**Work to be completed**: Below are entries; copy exactly the lines from the one with "(* ===== verification/TranslationProgram.v" through the one with "are right, and", both included, and leave out the rest.

**Material provided**:
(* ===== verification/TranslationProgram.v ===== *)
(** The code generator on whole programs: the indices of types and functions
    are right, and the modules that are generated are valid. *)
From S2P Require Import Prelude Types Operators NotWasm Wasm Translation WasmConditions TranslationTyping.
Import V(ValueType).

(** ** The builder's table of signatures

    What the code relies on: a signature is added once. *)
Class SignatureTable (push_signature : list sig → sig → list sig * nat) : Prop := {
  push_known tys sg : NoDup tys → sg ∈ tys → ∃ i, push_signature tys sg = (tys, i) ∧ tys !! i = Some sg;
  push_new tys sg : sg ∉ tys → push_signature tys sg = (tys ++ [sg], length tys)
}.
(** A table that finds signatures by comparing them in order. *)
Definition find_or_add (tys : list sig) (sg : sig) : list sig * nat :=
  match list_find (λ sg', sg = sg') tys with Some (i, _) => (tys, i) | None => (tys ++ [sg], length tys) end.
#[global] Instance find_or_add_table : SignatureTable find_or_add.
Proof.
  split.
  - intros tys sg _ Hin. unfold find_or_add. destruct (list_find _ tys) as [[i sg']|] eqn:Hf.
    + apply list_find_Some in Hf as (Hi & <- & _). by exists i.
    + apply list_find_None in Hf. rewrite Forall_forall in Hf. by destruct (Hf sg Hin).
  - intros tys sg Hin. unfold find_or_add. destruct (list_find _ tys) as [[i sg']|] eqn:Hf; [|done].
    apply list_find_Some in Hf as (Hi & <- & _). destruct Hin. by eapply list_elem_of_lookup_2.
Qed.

==

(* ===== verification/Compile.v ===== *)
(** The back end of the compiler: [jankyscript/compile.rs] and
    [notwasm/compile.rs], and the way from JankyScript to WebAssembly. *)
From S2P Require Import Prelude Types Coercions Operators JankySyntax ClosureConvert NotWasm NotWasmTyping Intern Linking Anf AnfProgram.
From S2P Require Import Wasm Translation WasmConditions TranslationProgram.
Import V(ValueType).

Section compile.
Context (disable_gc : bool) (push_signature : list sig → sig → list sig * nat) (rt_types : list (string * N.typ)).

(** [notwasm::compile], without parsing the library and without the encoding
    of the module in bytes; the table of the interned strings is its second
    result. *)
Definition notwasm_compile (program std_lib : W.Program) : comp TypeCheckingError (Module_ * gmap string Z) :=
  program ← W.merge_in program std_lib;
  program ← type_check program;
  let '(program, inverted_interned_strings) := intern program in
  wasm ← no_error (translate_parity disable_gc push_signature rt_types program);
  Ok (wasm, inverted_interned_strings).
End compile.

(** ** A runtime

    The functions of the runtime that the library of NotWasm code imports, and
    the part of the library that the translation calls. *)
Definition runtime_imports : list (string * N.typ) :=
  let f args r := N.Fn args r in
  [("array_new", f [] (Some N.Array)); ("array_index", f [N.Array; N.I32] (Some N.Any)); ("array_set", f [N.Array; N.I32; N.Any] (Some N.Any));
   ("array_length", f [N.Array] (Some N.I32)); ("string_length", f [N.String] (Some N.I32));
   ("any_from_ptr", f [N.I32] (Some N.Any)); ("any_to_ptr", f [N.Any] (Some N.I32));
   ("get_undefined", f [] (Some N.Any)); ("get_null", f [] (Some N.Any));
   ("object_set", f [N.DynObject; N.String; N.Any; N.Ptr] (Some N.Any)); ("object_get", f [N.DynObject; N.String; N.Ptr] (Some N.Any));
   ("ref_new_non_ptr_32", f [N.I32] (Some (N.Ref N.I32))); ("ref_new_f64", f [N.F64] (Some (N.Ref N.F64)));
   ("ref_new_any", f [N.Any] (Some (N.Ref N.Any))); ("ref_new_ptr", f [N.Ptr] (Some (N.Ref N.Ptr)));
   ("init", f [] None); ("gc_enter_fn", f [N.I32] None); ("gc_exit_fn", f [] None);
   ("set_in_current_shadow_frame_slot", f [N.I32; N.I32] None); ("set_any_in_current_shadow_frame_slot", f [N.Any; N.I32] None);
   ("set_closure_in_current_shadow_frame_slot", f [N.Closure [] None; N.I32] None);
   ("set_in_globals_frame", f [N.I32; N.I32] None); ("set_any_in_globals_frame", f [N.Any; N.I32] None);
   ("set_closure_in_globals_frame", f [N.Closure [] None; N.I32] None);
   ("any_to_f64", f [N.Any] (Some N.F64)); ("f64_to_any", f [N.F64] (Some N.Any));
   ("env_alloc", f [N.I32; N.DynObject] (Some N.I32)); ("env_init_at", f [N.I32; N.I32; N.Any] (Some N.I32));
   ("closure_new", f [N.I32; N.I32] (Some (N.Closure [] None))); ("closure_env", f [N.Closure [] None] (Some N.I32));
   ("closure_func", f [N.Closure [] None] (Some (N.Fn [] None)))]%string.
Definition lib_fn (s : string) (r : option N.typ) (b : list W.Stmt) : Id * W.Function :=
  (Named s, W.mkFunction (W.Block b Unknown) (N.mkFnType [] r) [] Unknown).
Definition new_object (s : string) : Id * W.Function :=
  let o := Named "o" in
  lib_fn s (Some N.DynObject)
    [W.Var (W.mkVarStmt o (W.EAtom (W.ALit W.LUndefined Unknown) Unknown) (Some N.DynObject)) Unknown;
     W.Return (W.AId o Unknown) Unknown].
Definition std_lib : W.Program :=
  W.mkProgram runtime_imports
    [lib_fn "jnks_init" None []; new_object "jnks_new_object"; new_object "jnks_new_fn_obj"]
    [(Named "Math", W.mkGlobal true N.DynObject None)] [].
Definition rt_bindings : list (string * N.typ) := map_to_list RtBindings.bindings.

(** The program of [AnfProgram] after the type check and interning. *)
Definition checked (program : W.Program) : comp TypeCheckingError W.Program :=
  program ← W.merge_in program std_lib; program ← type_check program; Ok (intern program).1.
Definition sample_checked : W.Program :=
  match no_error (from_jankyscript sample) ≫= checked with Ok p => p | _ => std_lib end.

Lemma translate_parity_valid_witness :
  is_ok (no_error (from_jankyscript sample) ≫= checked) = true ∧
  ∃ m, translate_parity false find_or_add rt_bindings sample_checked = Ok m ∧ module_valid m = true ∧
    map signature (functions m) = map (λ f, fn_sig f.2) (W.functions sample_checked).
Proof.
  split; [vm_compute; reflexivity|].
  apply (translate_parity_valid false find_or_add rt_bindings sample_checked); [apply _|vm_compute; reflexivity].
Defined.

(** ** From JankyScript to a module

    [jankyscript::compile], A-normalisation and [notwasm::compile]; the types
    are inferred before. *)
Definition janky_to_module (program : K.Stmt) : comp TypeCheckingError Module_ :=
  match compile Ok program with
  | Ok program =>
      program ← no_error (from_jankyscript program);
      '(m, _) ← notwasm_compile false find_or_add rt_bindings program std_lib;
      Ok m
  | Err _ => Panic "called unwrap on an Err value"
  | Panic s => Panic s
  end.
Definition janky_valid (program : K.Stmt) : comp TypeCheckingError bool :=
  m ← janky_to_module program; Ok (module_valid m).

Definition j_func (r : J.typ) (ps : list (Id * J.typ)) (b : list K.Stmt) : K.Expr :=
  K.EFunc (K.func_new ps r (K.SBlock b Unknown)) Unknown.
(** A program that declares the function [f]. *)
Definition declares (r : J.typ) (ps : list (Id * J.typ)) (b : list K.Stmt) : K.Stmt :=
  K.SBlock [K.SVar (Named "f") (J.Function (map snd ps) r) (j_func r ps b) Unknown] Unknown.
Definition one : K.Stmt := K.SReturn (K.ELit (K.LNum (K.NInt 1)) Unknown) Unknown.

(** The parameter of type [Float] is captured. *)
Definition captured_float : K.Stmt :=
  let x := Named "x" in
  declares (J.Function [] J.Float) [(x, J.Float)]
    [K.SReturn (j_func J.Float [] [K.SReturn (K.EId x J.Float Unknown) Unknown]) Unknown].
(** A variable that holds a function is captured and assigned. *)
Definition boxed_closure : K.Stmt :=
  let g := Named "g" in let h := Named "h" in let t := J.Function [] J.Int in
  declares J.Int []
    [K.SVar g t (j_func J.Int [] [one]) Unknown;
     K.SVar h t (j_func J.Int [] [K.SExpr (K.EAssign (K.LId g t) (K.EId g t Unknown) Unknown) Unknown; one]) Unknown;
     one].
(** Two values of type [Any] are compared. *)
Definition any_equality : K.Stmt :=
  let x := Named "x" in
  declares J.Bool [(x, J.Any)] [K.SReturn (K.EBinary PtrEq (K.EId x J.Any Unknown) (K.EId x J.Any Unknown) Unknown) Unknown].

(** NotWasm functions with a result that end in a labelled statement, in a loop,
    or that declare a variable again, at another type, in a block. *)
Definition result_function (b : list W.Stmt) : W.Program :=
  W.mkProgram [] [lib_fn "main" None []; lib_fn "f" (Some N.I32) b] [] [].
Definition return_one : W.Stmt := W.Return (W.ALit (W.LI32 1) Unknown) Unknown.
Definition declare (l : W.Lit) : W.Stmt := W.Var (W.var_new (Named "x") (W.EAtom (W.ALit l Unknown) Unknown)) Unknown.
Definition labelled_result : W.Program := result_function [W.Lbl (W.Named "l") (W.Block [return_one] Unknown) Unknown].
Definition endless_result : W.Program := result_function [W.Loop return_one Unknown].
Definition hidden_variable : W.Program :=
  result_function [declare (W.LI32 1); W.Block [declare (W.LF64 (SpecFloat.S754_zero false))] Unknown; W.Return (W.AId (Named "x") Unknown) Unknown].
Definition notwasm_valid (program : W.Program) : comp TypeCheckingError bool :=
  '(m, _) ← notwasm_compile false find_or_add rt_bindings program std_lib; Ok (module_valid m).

**Your response**:
(* ===== verification/TranslationProgram.v ===== *)
(** The code generator on whole programs: the indices of types and functions
    are right, and the modules that are generated are valid. *)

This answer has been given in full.